The volume of commercial real estate transactions in Romania, including offices, retail, industrial and logistics projects, and hotels, reached EUR 410 million in the first half of the year (H1), 21% more than in the same period last year.
The properties in Bucharest accounted for almost 90% of the total, according to the report published by real estate consultancy firm JLL Romania.
The largest segment was that of offices, which accounted for 85% of the total market.
"Many ongoing transactions stopped during the restrictions imposed by the spread of COVID-19, between March 15 and May 15. Towards the end of the first half, however, the activity on the investment market showed signs of normalization, and some large transactions resumed," explained Andrei Văcaru, Head of Capital Markets JLL Romania.
The largest transaction in the first half of the year was the sale of approximately 61.5% of GTC's portfolio.
Other notable office transactions were the acquisition by the Dedeman group of the third phase of The Bridge, the acquisition of Global City Business Park by Arion Green Investment, and the takeover of 50% of Renault Business Connect in Western Bucharest by Globalworth.

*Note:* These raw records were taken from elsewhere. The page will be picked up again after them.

(** Leaves that are hashes of messages of a length other than two digests: only
    a leaf's message can be proved, whatever path and position are offered. *)
Lemma merkle_sound (msgs : list (list Z)) (m : list Z) (path : list (list Z)) (position : Z) :
  msgs <> [] -> Forall (fun m => length m <> 64%nat) msgs -> length m <> 64%nat ->
  digests path ->
  climb position 0 path (blake3 m) = merkle_root_of (map blake3 msgs) ->
  m ∈ msgs \/ collides (proof_msgs msgs m position path).
Proof.
  intros Hne Hmsgs Hm Hp Hc. set (M := proof_msgs msgs m position path).
  destruct (merkle_layers_tower (map blake3 msgs)) as [Ht Hh].
  assert (msgs ⊆ M) as HM1 by (intros z Hz; unfold M, proof_msgs; rewrite !elem_of_app; auto).
  assert (tower_msgs (merkle_layers (map blake3 msgs)) ⊆ M) as HM2
    by (intros z Hz; unfold M, proof_msgs; rewrite !elem_of_app; auto).
  assert (m ∈ M) as HM3 by (unfold M, proof_msgs; rewrite elem_of_app, elem_of_cons; auto).
  assert (climb_msgs position 0 path (blake3 m) ⊆ M) as HM4
    by (intros z Hz; unfold M, proof_msgs; rewrite elem_of_app, elem_of_cons; auto).
  assert (digests (map blake3 msgs)) as Hd by (apply Forall_map, Forall_forall; intros x _; apply blake3_wf).
  assert (map blake3 msgs <> []) as Hne' by (by destruct msgs).
  destruct (climb_sound M _ _ _ position Ht Hh Hd
    (merkle_layers_last _ Hne') HM2 path (blake3 m) 0 Hp (proj1 (blake3_wf m)) HM4 Hc)
    as [(layer & Hin & Hx) | [(a & b & Ha & Hb & Hab & Hx) | Hcol]]; [| | by right].
  - destruct (tower_elem _ _ _ Ht Hh Hin) as [-> | (l' & Hl' & Hml & ->)].
    + apply list_elem_of_fmap in Hx as (m' & Heq & Hm').
      apply (blake3_inj_or M) in Heq as [-> | Hcol]; [by left | by right | done | by apply HM1].
    + right. apply pair_up_elem in Hx as (a & b & Ha & Hb & Hab & Heq).
      pose proof (tower_digests _ _ _ Ht Hh Hd Hl') as Hdl.
      unfold digests in Hdl. rewrite Forall_forall in Hdl.
      by apply (leaf_not_node M a b m); auto.
  - right. apply list_elem_of_fmap in Hx as (m' & Heq & Hm').
    rewrite Forall_forall in Hmsgs. by apply (leaf_not_node M a b m'); auto.
Qed.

Local investors are beginning to play a growing role in the market, JLL Romania concluded based on H1 data. Romanian buyers accounted for 28% of the volume of transactions in 2019 and 35% in the first half of 2020.
The most active local players were Dedeman, One United, Lotus Center, and Element Industrial. In terms of yields, Romania is still well-positioned, the report reads.
Prime yields on the office and retail markets remain at 7%. In the industrial market, they stand at 8%. Retail and industrial market yields are at the same level as 12 months ago, while office yields have shrunk by 0.25pp.